* Available records *
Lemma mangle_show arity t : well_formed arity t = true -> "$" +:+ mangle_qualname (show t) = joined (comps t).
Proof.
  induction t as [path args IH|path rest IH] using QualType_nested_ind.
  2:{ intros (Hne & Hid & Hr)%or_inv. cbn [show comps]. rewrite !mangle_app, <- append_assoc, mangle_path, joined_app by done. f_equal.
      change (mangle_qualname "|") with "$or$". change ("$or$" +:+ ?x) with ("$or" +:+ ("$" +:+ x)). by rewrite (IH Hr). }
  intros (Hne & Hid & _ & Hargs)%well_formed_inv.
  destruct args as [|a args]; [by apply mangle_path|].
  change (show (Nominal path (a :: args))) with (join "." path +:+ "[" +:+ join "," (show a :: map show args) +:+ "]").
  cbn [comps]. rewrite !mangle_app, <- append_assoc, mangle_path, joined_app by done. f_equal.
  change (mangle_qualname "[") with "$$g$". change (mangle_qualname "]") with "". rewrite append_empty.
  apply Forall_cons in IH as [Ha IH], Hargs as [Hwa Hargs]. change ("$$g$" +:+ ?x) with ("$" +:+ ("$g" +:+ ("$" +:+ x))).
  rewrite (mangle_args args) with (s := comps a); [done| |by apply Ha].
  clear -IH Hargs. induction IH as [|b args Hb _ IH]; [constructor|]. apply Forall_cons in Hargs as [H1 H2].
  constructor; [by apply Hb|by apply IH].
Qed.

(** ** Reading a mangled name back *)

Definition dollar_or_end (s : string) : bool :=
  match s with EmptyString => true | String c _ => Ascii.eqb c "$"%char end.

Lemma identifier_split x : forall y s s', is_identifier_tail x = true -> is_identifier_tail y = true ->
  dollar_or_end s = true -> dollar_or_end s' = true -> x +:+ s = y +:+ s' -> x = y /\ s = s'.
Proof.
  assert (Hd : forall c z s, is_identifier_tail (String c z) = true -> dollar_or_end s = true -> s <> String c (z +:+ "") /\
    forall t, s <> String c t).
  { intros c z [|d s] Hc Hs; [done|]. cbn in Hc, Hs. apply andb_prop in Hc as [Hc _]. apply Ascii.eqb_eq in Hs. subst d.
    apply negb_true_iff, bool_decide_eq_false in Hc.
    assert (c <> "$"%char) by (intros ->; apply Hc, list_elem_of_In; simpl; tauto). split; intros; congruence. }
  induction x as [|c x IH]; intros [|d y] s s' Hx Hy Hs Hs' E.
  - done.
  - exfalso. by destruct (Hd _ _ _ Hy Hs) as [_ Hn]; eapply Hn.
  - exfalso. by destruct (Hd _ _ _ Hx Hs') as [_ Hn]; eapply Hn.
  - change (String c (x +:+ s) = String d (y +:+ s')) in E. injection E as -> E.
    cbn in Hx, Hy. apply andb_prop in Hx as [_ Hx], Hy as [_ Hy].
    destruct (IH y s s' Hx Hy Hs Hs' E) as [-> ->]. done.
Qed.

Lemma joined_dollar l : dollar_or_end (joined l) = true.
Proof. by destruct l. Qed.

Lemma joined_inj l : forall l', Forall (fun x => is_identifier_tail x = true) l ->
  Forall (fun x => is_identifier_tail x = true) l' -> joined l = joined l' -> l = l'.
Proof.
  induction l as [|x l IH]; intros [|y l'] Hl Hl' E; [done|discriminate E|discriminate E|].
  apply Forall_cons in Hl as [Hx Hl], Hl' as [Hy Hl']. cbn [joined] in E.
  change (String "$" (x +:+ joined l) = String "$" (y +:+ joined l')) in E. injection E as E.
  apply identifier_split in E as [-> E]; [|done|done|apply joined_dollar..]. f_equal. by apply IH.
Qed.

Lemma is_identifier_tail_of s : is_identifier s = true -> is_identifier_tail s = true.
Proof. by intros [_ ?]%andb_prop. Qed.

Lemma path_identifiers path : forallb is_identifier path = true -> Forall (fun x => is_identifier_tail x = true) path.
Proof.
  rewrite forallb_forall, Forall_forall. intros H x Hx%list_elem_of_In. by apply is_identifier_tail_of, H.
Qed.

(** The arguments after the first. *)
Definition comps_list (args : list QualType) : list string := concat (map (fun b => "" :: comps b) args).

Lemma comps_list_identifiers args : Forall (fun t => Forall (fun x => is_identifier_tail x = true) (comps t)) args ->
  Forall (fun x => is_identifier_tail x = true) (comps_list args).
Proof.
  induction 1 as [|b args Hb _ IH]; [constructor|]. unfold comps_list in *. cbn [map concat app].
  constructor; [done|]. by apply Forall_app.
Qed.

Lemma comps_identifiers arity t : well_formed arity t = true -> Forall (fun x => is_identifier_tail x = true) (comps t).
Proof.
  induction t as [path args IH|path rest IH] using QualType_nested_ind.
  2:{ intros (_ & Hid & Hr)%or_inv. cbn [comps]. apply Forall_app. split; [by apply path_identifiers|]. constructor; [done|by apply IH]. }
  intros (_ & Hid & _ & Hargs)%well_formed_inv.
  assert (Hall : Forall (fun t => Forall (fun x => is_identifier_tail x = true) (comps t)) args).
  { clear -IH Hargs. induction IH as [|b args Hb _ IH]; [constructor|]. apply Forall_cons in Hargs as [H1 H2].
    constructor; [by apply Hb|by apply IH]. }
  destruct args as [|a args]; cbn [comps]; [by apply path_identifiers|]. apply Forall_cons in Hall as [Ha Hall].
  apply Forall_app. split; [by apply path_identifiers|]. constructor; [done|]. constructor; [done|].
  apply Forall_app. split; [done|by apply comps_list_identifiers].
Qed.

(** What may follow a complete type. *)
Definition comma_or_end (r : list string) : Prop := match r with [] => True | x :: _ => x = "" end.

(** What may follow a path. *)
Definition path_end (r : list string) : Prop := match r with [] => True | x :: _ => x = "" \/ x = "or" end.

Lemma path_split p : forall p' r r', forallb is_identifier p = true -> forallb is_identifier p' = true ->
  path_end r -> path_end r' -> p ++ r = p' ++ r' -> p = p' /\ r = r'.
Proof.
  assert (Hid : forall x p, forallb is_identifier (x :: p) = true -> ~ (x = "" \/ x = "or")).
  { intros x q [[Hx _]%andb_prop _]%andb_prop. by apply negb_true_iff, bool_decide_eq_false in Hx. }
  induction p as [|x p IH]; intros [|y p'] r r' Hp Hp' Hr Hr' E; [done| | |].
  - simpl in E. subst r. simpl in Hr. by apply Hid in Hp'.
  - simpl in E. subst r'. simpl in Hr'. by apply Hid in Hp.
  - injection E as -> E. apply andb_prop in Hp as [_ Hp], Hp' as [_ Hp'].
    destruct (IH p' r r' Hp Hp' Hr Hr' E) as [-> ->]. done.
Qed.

* How to complete this task *
Search the data for "constructor". Copy each line that has it.

* Answer section *
  clear -IH Hargs. induction IH as [|b args Hb _ IH]; [constructor|]. apply Forall_cons in Hargs as [H1 H2].
  constructor; [by apply Hb|by apply IH].
  induction 1 as [|b args Hb _ IH]; [constructor|]. unfold comps_list in *. cbn [map concat app].
  constructor; [done|]. by apply Forall_app.
  2:{ intros (_ & Hid & Hr)%or_inv. cbn [comps]. apply Forall_app. split; [by apply path_identifiers|]. constructor; [done|by apply IH]. }
  { clear -IH Hargs. induction IH as [|b args Hb _ IH]; [constructor|]. apply Forall_cons in Hargs as [H1 H2].
    constructor; [by apply Hb|by apply IH]. }
  apply Forall_app. split; [by apply path_identifiers|]. constructor; [done|]. constructor; [done|].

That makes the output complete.